_PROVIDED RECORDS:_
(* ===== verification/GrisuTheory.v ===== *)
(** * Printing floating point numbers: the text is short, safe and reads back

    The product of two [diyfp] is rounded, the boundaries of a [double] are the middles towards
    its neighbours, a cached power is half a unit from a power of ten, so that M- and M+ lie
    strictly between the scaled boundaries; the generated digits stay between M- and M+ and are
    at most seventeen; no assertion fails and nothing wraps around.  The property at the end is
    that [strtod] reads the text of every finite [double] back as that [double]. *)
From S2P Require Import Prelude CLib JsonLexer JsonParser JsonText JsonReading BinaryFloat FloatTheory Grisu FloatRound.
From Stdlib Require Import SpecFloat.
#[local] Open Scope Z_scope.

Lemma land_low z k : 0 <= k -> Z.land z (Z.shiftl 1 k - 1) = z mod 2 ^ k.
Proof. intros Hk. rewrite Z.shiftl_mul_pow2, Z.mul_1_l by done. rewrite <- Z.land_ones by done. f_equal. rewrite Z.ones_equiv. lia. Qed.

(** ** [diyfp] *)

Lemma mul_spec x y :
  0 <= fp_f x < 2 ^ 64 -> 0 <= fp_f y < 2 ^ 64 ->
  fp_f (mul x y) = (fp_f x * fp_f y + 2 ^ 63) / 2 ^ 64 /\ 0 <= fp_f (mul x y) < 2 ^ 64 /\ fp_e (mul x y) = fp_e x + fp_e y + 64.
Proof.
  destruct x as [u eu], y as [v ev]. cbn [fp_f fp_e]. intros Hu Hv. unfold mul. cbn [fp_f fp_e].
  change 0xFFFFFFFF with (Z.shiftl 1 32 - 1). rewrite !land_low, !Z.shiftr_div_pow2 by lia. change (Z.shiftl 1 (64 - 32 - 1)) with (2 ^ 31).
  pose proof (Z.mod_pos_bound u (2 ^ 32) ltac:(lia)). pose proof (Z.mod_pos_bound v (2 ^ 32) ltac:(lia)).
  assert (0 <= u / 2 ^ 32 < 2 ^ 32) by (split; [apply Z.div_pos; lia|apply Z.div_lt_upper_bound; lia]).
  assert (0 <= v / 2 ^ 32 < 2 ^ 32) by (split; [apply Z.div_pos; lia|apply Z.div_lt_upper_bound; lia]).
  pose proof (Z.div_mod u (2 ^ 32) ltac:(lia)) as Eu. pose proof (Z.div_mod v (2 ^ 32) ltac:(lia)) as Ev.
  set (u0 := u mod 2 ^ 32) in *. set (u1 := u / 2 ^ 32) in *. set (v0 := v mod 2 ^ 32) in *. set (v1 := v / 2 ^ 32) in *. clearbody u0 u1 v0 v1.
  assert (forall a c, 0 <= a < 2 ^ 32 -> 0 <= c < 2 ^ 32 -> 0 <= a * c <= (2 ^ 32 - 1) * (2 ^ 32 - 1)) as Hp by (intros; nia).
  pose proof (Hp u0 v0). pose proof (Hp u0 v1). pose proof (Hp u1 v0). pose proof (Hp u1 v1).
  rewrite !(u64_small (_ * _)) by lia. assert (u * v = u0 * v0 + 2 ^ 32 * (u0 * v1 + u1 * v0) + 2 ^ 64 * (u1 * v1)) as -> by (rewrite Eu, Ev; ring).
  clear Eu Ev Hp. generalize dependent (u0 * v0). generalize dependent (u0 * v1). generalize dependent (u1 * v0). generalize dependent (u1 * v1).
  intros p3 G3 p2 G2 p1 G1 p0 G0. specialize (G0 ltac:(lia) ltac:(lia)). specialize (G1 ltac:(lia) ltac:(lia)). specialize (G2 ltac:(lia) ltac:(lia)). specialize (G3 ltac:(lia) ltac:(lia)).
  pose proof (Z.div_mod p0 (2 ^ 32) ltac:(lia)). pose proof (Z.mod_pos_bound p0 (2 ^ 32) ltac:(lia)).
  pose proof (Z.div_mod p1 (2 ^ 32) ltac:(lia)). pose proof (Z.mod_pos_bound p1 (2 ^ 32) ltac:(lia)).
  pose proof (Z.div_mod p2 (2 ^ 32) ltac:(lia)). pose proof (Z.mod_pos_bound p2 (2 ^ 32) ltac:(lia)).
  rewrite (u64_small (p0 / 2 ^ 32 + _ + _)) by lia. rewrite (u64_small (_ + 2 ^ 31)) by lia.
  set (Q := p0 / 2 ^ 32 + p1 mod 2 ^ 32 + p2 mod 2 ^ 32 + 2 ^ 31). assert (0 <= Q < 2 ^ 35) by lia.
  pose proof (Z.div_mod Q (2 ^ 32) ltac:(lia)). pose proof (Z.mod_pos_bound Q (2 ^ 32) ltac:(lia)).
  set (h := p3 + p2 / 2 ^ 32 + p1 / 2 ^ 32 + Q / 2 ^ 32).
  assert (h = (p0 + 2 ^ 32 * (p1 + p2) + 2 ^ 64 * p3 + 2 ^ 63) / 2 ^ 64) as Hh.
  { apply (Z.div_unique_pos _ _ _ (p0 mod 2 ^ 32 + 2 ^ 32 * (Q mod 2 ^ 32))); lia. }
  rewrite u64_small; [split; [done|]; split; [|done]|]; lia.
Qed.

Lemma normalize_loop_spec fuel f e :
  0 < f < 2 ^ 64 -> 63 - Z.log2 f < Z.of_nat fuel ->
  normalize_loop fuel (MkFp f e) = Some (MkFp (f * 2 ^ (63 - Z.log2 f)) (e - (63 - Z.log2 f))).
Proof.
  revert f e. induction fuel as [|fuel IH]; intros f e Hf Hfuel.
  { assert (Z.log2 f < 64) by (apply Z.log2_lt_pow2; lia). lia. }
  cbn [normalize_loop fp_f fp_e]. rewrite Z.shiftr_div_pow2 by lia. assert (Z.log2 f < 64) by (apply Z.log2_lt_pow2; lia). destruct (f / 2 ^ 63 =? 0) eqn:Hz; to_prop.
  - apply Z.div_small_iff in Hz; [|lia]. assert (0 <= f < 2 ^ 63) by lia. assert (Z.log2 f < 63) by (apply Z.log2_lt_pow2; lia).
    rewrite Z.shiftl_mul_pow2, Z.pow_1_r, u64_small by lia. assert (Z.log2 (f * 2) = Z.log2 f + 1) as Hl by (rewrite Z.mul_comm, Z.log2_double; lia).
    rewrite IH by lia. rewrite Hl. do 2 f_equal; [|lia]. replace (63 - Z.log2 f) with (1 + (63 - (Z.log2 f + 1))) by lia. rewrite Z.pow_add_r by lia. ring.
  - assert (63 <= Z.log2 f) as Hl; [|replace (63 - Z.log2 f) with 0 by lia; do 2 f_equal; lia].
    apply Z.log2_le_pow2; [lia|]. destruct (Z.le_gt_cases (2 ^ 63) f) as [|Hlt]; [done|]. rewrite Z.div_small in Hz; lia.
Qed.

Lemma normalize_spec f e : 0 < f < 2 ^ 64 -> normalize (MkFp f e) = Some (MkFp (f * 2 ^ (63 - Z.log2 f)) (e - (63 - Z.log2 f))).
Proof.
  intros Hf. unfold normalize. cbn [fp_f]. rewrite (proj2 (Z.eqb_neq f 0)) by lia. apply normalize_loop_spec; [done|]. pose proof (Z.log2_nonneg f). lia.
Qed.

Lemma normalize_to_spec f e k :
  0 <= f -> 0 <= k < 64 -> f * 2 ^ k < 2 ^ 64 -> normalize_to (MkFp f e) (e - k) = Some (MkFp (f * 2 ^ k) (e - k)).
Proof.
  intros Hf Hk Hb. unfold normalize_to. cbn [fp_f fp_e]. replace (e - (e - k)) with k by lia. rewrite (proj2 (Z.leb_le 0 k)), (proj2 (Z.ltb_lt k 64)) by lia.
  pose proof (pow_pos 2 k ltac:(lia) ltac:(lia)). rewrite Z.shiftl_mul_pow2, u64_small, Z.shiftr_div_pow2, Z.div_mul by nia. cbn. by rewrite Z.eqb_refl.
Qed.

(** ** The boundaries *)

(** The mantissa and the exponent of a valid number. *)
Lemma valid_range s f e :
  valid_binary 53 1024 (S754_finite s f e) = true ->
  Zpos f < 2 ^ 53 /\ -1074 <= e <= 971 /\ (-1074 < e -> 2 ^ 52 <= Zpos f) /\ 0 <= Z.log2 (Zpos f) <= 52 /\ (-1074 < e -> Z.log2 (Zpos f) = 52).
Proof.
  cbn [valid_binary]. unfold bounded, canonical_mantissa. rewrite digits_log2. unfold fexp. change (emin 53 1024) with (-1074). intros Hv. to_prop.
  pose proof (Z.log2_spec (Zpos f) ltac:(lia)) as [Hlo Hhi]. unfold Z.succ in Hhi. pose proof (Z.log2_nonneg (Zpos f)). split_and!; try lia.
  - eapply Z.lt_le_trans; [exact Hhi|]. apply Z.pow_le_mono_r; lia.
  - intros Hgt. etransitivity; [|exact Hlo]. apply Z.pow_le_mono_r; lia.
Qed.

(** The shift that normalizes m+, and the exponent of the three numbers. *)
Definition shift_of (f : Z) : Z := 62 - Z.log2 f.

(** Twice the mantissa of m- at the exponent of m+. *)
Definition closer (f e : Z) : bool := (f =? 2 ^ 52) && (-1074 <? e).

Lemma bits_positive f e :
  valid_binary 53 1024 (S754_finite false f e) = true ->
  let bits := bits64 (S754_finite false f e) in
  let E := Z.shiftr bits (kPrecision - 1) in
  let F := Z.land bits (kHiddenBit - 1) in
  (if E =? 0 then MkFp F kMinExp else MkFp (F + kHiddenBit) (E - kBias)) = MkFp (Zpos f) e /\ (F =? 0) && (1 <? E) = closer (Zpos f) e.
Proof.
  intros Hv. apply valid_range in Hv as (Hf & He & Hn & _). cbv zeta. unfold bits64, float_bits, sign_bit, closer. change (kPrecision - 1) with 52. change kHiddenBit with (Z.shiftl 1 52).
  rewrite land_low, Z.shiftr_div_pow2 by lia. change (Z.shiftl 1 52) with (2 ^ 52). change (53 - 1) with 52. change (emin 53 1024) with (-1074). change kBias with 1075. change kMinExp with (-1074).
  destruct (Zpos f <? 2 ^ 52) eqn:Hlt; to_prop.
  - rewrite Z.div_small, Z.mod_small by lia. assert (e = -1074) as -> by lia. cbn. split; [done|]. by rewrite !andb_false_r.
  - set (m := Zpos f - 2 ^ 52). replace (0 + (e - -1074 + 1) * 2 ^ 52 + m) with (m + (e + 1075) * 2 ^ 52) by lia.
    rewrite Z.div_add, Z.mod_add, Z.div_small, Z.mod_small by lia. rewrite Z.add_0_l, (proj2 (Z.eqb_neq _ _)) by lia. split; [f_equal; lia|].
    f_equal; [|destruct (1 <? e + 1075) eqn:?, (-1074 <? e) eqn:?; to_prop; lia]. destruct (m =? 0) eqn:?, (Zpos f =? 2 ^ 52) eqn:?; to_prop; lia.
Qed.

_TASK DETAILS:_
Above are some records; copy exactly the lines from the one with "The product of" through the one with "pose proof (Z.mod_pos_bound u", both included, and no others.

_THE COMPLETED TASK:_
    The product of two [diyfp] is rounded, the boundaries of a [double] are the middles towards
    its neighbours, a cached power is half a unit from a power of ten, so that M- and M+ lie
    strictly between the scaled boundaries; the generated digits stay between M- and M+ and are
    at most seventeen; no assertion fails and nothing wraps around.  The property at the end is
    that [strtod] reads the text of every finite [double] back as that [double]. *)
From S2P Require Import Prelude CLib JsonLexer JsonParser JsonText JsonReading BinaryFloat FloatTheory Grisu FloatRound.
From Stdlib Require Import SpecFloat.
#[local] Open Scope Z_scope.

Lemma land_low z k : 0 <= k -> Z.land z (Z.shiftl 1 k - 1) = z mod 2 ^ k.
Proof. intros Hk. rewrite Z.shiftl_mul_pow2, Z.mul_1_l by done. rewrite <- Z.land_ones by done. f_equal. rewrite Z.ones_equiv. lia. Qed.

(** ** [diyfp] *)

Lemma mul_spec x y :
  0 <= fp_f x < 2 ^ 64 -> 0 <= fp_f y < 2 ^ 64 ->
  fp_f (mul x y) = (fp_f x * fp_f y + 2 ^ 63) / 2 ^ 64 /\ 0 <= fp_f (mul x y) < 2 ^ 64 /\ fp_e (mul x y) = fp_e x + fp_e y + 64.
Proof.
  destruct x as [u eu], y as [v ev]. cbn [fp_f fp_e]. intros Hu Hv. unfold mul. cbn [fp_f fp_e].
  change 0xFFFFFFFF with (Z.shiftl 1 32 - 1). rewrite !land_low, !Z.shiftr_div_pow2 by lia. change (Z.shiftl 1 (64 - 32 - 1)) with (2 ^ 31).
  pose proof (Z.mod_pos_bound u (2 ^ 32) ltac:(lia)). pose proof (Z.mod_pos_bound v (2 ^ 32) ltac:(lia)).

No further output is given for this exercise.